FIFA Connexions: A Global Network of Art and Cinema
For its 44th edition, FIFA signals a shift in its professional program through FIFA Connexions, conceived not merely as an industry platform but as a dynamic space for exchange, learning, and professional development. Through round tables, conferences, workshops, and pitch sessions, it creates conditions for dialogue around key contemporary challenges, creation, distribution, financing, and the circulation of works.
What distinguishes Connexions is its deliberate inclusivity: it places emerging voices and early-career professionals in direct conversation with established figures, fostering an environment where knowledge is shared horizontally rather than hierarchically. In this sense, it functions as a laboratory for future collaborations and as a bridge between local and international ecosystems.
FOAN: Extending the Network
FOAN (Festival of Films on Art Network) operates as a distinct but complementary structure. Composed of member institutions across North America, South America, Europe, and Asia, it facilitates the exchange of knowledge and practices while supporting the production, circulation, and visibility of films on art.
More than a formal alliance, FOAN acts as a space of dialogue and collaboration, where partners collectively reflect on the evolving role of art films within a global cultural landscape. In this context, such films can be understood as sensitive indicators of social and cultural change, carrying meanings that extend beyond the screen.
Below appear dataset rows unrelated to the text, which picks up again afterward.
(** * zstdpool-syncpool: pooled zstd encoders and decoders

    A shallow embedding of [encoderpool.go] (package [syncpool]) and the
    properties of its release discipline.

    [encoderpool.go] holds four revisions of the package one after the other.
    The program verified here is made of the two latest ones: the encoder
    side of lines 1-76 and the decoder side of lines 223-358.  The earlier
    decoder revision (lines 125-222) is embedded under the names
    [Earlier_...], for comparison only.

    Two collaborators are outside the package: the codec engine
    ([github.com/klauspost/compress/zstd]) and Go's [sync.Pool].  The engine
    is a parameter ([Zstd]); [sync.Pool] is modelled as a bag of idle items
    with an optional [New] function, the item handed out by [Get] being
    chosen by the caller of the model. *)

From stdpp Require Import gmap list.

(** ** The codec engine *)

(** What a call into the engine does to the handle it is called on: it
    returns (the handle is left in state [s'] and the call yields [r]), or it
    raises a run-time panic inside the engine (for instance on a nil
    receiver). *)
Inductive call (S R : Type) : Type :=
  | Returns (s' : S) (r : R)
  | Faults.
Arguments Returns {S R} s' r.
Arguments Faults {S R}.

(** The part of [zstd] the package uses.  [Decoder] and [Encoder] are what a
    [*zstd.Decoder] and a [*zstd.Encoder] denote: the pointer together with
    the state of what it points to, the nil pointer included.  An [io.Reader]
    or [io.Writer] argument is an [option]: [None] is Go's [nil].
    [Decoder_closed], [Decoder_source] and [Encoder_target] are observers used
    in statements only; the package never calls them. *)
Record Zstd : Type := {
  Reader : Type;
  Writer : Type;
  DOption : Type;
  EOption : Type;
  Error : Type;
  Decoder : Type;
  Encoder : Type;
  NewReader : option Reader -> list DOption -> Decoder * option Error;
  NewWriter : option Writer -> list EOption -> Encoder * option Error;
  Decoder_Reset : Decoder -> option Reader -> call Decoder (option Error);
  Decoder_Close : Decoder -> call Decoder unit;
  Encoder_Reset : Encoder -> option Writer -> call Encoder unit;
  Encoder_Close : Encoder -> call Encoder (option Error);
  Decoder_closed : Decoder -> bool;
  Decoder_source : Decoder -> option Reader;
  Encoder_target : Encoder -> option Writer;
}.

(** ** Values stored in a [sync.Pool] *)

(** An [interface{}] value: nil, a [*EncoderWrapper], a [*DecoderWrapper]
    (both given by their address), or a value of any other dynamic type. *)
Inductive iface : Type :=
  | Nil
  | EncPtr (l : nat)
  | DecPtr (l : nat)
  | Other (tag : nat).

Global Instance iface_eq_dec : EqDecision iface.
Proof. solve_decision. Defined.

(** Number of times [x] occurs in a list of idle items. *)
Fixpoint occurrences (x : iface) (l : list iface) : nat :=
  match l with
  | [] => 0
  | y :: l' => (if decide (x = y) then 1 else 0) + occurrences x l'
  end.

Section Syncpool.

Context (Z : Zstd).

(** ** Data *)

(** [type EncoderWrapper struct { *zstd.Encoder }] (lines 27-29). *)
Record EncoderWrapper : Type := { ew_Encoder : Encoder Z }.

(** [type DecoderWrapper struct { *zstd.Decoder; pool *sync.Pool }]
    (lines 252-266); [dw_pool] is the address of the pool. *)
Record DecoderWrapper : Type := { dw_Decoder : Decoder Z; dw_pool : nat }.

(** [type EncoderPoolWrapper struct { pool *sync.Pool }] (lines 53-55). *)
Record EncoderPoolWrapper : Type := { epw_pool : nat }.

(** [type DecoderPoolWrapper struct { pool *sync.Pool }] (lines 324-326). *)
Record DecoderPoolWrapper : Type := { dpw_pool : nat }.

(** [type decoderReadCloser struct { dw *DecoderWrapper; io.Reader }]
    (lines 287-290).  The embedded reader is the read view of the decoder of
    the wrapper at address [drc_Reader]. *)
Record decoderReadCloser : Type := { drc_dw : nat; drc_Reader : nat }.

(** The closures assigned to [p.New]: lines 37-46 (capturing [options]) and
    lines 305-317 (capturing [options] and [p]). *)
Inductive factory : Type :=
  | NewEncoderFn (options : list (EOption Z))
  | NewDecoderFn (options : list (DOption Z)) (p : nat).

(** [sync.Pool]: the [New] field and the idle items. *)
Record SyncPool : Type := { New : option factory; idle : list iface }.

(** The functions given to [runtime.SetFinalizer]: the one of lines 41-43
    and the one of lines 312-314. *)
Inductive enc_finalizer : Type := Fin_Encoder_Close.
Inductive dec_finalizer : Type := Fin_Decoder_Close.

(** Calls that leave the package, in the order they are made. *)
Inductive event : Type :=
  | E_NewReader (options : list (DOption Z))
  | E_NewWriter (options : list (EOption Z))
  | E_DecoderReset (w : nat) (r : option (Reader Z))
  | E_DecoderClose (w : nat)
  | E_EncoderReset (w : nat) (t : option (Writer Z))
  | E_EncoderClose (w : nat)
  | E_PoolPut (p : nat) (x : iface)
  | E_PoolGet (p : nat)
  | E_SetFinalizer (x : iface).

(** The heap: pools, wrappers (each with the state of the handle it
    embeds), the finalizer table of the runtime, and the calls made so far. *)
Record World : Type := mkWorld {
  pools : gmap nat SyncPool;
  decs : gmap nat DecoderWrapper;
  encs : gmap nat EncoderWrapper;
  dec_fins : gmap nat dec_finalizer;
  enc_fins : gmap nat enc_finalizer;
  trace : list event;
}.

Definition empty_world : World :=
  mkWorld ∅ ∅ ∅ ∅ ∅ [].

Definition set_pools (f : gmap nat SyncPool -> gmap nat SyncPool) (s : World) : World :=
  mkWorld (f (pools s)) (decs s) (encs s) (dec_fins s) (enc_fins s) (trace s).
Definition set_decs (f : gmap nat DecoderWrapper -> gmap nat DecoderWrapper) (s : World) : World :=
  mkWorld (pools s) (f (decs s)) (encs s) (dec_fins s) (enc_fins s) (trace s).
Definition set_encs (f : gmap nat EncoderWrapper -> gmap nat EncoderWrapper) (s : World) : World :=
  mkWorld (pools s) (decs s) (f (encs s)) (dec_fins s) (enc_fins s) (trace s).
Definition set_dec_fins (f : gmap nat dec_finalizer -> gmap nat dec_finalizer) (s : World) : World :=
  mkWorld (pools s) (decs s) (encs s) (f (dec_fins s)) (enc_fins s) (trace s).
Definition set_enc_fins (f : gmap nat enc_finalizer -> gmap nat enc_finalizer) (s : World) : World :=
  mkWorld (pools s) (decs s) (encs s) (dec_fins s) (f (enc_fins s)) (trace s).
Definition emit (e : event) (s : World) : World :=
  mkWorld (pools s) (decs s) (encs s) (dec_fins s) (enc_fins s) (trace s ++ [e]).

(** ** Computations: state and panics *)

Inductive panic : Type :=
  | NilDeref
  | AssertFailed (x : iface)
  | PanicErr (e : Error Z)
  | EngineFault.

Inductive result (A : Type) : Type :=
  | Ok (a : A) (s : World)
  | Panic (v : panic) (s : World).
Arguments Ok {A} a s.
Arguments Panic {A} v s.

Definition M (A : Type) : Type := World -> result A.

Global Instance M_ret : MRet M := fun A (a : A) s => Ok a s.
Global Instance M_bind : MBind M := fun A B (k : A -> M B) (m : M A) s =>
  match m s with
  | Ok a s' => k a s'
  | Panic v s' => Panic v s'
  end.
Definition raise {A} (v : panic) : M A := fun s => Panic v s.
Definition modify (f : World -> World) : M unit := fun s => Ok tt (f s).

(** The world a computation stops in, whether it returns or panics. *)
Definition world_of {A} (r : result A) : World :=
  match r with Ok _ s => s | Panic _ s => s end.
A Festival Beyond Time and Space
One of FIFA’s most compelling evolutions is its digital extension: ARTS.FILM. This online platform transforms the festival into a year-round experience, offering access to more than 600 films that are otherwise difficult (or impossible) to find.
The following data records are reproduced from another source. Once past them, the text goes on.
(** * Ash Diver: the procedural blueprint generator

    A shallow embedding of [generate_blueprint.py]: the nine-stage pipeline of
    [BlueprintGenerator], its flood fill, and the properties the
    specification states about them.

    Modelling conventions.
    - The grid is a NumPy [int8] array of shape [(height, width)]: a list of
      rows of [Z].  Column, row and config values are Python integers: [Z].
    - NumPy's pseudo random generator, [np.linspace], the floating point
      geometry of the cave blobs and CPython's set iteration order are not
      code of this repository: they are interfaces ([Generator], [Oracles])
      and every result holds for every implementation of them.
    - A Python exception is an [Outcome]: [Raise].  The only unbounded loop,
      the [while] of [_carve_tunnel], takes fuel and yields [OutOfFuel] when
      it is exhausted.
    - Integer widths ([int32] surface line, [int64] draws) are not modelled:
      config values are taken to fit them.  The one computation on
      [np.int32] scalars, the flatness of a window of the surface line,
      wraps as NumPy's does ([wrap_int32]). *)

From stdpp Require Import prelude.
From Stdlib Require Import ZArith Lia.
From Stdlib Require Ascii String DecimalString DecimalZ.

Local Open Scope Z_scope.

(** ** Outcomes of fallible code *)

Inductive Exn := ValueError | IndexError | TypeError.

Inductive Outcome (A : Type) : Type :=
| Ok (a : A)
| Raise (e : Exn)
| OutOfFuel.
Arguments Ok {A} a.
Arguments Raise {A} e.
Arguments OutOfFuel {A}.

#[global] Instance Outcome_bind : MBind Outcome := λ A B f m,
  match m with
  | Ok a => f a
  | Raise e => Raise e
  | OutOfFuel => OutOfFuel
  end.

Fixpoint foldM {A S : Type} (f : S → A → Outcome S) (l : list A) (s : S) : Outcome S :=
  match l with
  | [] => Ok s
  | a :: l => s' ← f s a; foldM f l s'
  end.

Fixpoint mapM {A B : Type} (f : A → Outcome B) (l : list A) : Outcome (list B) :=
  match l with
  | [] => Ok []
  | a :: l => b ← f a; bs ← mapM f l; Ok (b :: bs)
  end.

(** ** Tile constants *)

Definition T_AIR : Z := 0.
Definition T_TOP : Z := 1.
Definition T_FILL : Z := 2.
Definition T_GOAL : Z := 8.
Definition T_SPAWN : Z := 9.

(** ** Floats that the generator compares

    A finite double is the dyadic number [mant * 2^expo].  [rng.random()]
    yields [k / 2^53] for a 53-bit [k]; the literals below are the doubles
    nearest to 0.3, 0.4, 0.6 and 0.8.  Comparison of finite doubles is
    exact. *)

Record Float := { mant : Z; expo : Z }.

Definition flt_lt (a b : Float) : bool :=
  let e := Z.min (expo a) (expo b) in
  bool_decide (mant a * 2 ^ (expo a - e) < mant b * 2 ^ (expo b - e)).

Definition unit_float (k : Z) : Float := {| mant := k; expo := -53 |}.

Definition f0_3 : Float := {| mant := 5404319552844595; expo := -54 |}.
Definition f0_4 : Float := {| mant := 3602879701896397; expo := -53 |}.
Definition f0_6 : Float := {| mant := 5404319552844595; expo := -53 |}.
Definition f0_8 : Float := {| mant := 7205759403792794; expo := -53 |}.
Definition f0_15 : Float := {| mant := 5404319552844595; expo := -55 |}.
Definition f0_35 : Float := {| mant := 6305039478318694; expo := -54 |}.

(** ** Configuration *)

Record BlueprintConfig := {
  seed : Z;
  width : Z;
  height : Z;
  surface_y_min : Z;
  surface_y_max : Z;
  surface_step_max : Z;
  num_tunnels : Z;
  tunnel_min_width : Z;
  tunnel_vertical_clearance : Z;
  tunnel_branch_chance : Float;
  num_caves : Z;
  cave_radius_min : Z;
  cave_radius_max : Z;
  cave_noise_strength : Float;
  min_region_size : Z;
}.

Definition default_config : BlueprintConfig := {|
  seed := 42; width := 200; height := 120;
  surface_y_min := 8; surface_y_max := 18; surface_step_max := 2;
  num_tunnels := 5; tunnel_min_width := 3; tunnel_vertical_clearance := 3;
  tunnel_branch_chance := f0_15;
  num_caves := 12; cave_radius_min := 5; cave_radius_max := 18;
  cave_noise_strength := f0_35;
  min_region_size := 50;
|}.

(** ** Python ranges, NumPy indices and slices *)

(** [range(lo, hi)] *)
Definition py_range (lo hi : Z) : list Z := seqZ lo (hi - lo).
During the festival period and beyond, audiences can continue exploring its programming from home, extending the life of the festival beyond its physical duration.
Belonging Through Festivals
As a recent arrival in Montreal, my experience of FIFA is inseparable from my process of building a sense of belonging within the city.
What becomes evident over time is that Montreal’s festivals do not compete, they coexist. Each occupies a specific space within an annual cultural cycle, addressing different audiences, disciplines, and sensibilities. Together, they form a living ecosystem.
Within this landscape, FIFA stands out as the festival with which I feel the strongest intellectual and professional affinity. Its focus on art, its curatorial rigor, and its expanded structure resonate with contemporary practices in curatorial studies and film programming, particularly those concerned with expanded notions of exhibition and circulation.
To encounter such a festival not only as a spectator, but also as a volunteer, is to engage with it on multiple levels.
Beyond the Festival
FIFA ultimately invites a broader reflection on what a film festival can be today. In an era where images circulate endlessly and attention is fragmented, FIFA proposes an alternative model: one rooted in depth, continuity, and dialogue across artistic practices. Its commitment to art is not static or self-referential, but oriented toward a transdisciplinary space in which perception itself is reshaped, particularly at a moment marked by global instability and the ongoing violence of multiple conflicts, where artistic practices also become sites of reflection, resistance, and solace.
If traditional festivals often seek to frame the present of film, FIFA seems to ask a different question: what is the place of art within it?
And perhaps more importantly, who is it for, and under what conditions does it become accessible, perceptible, and shared?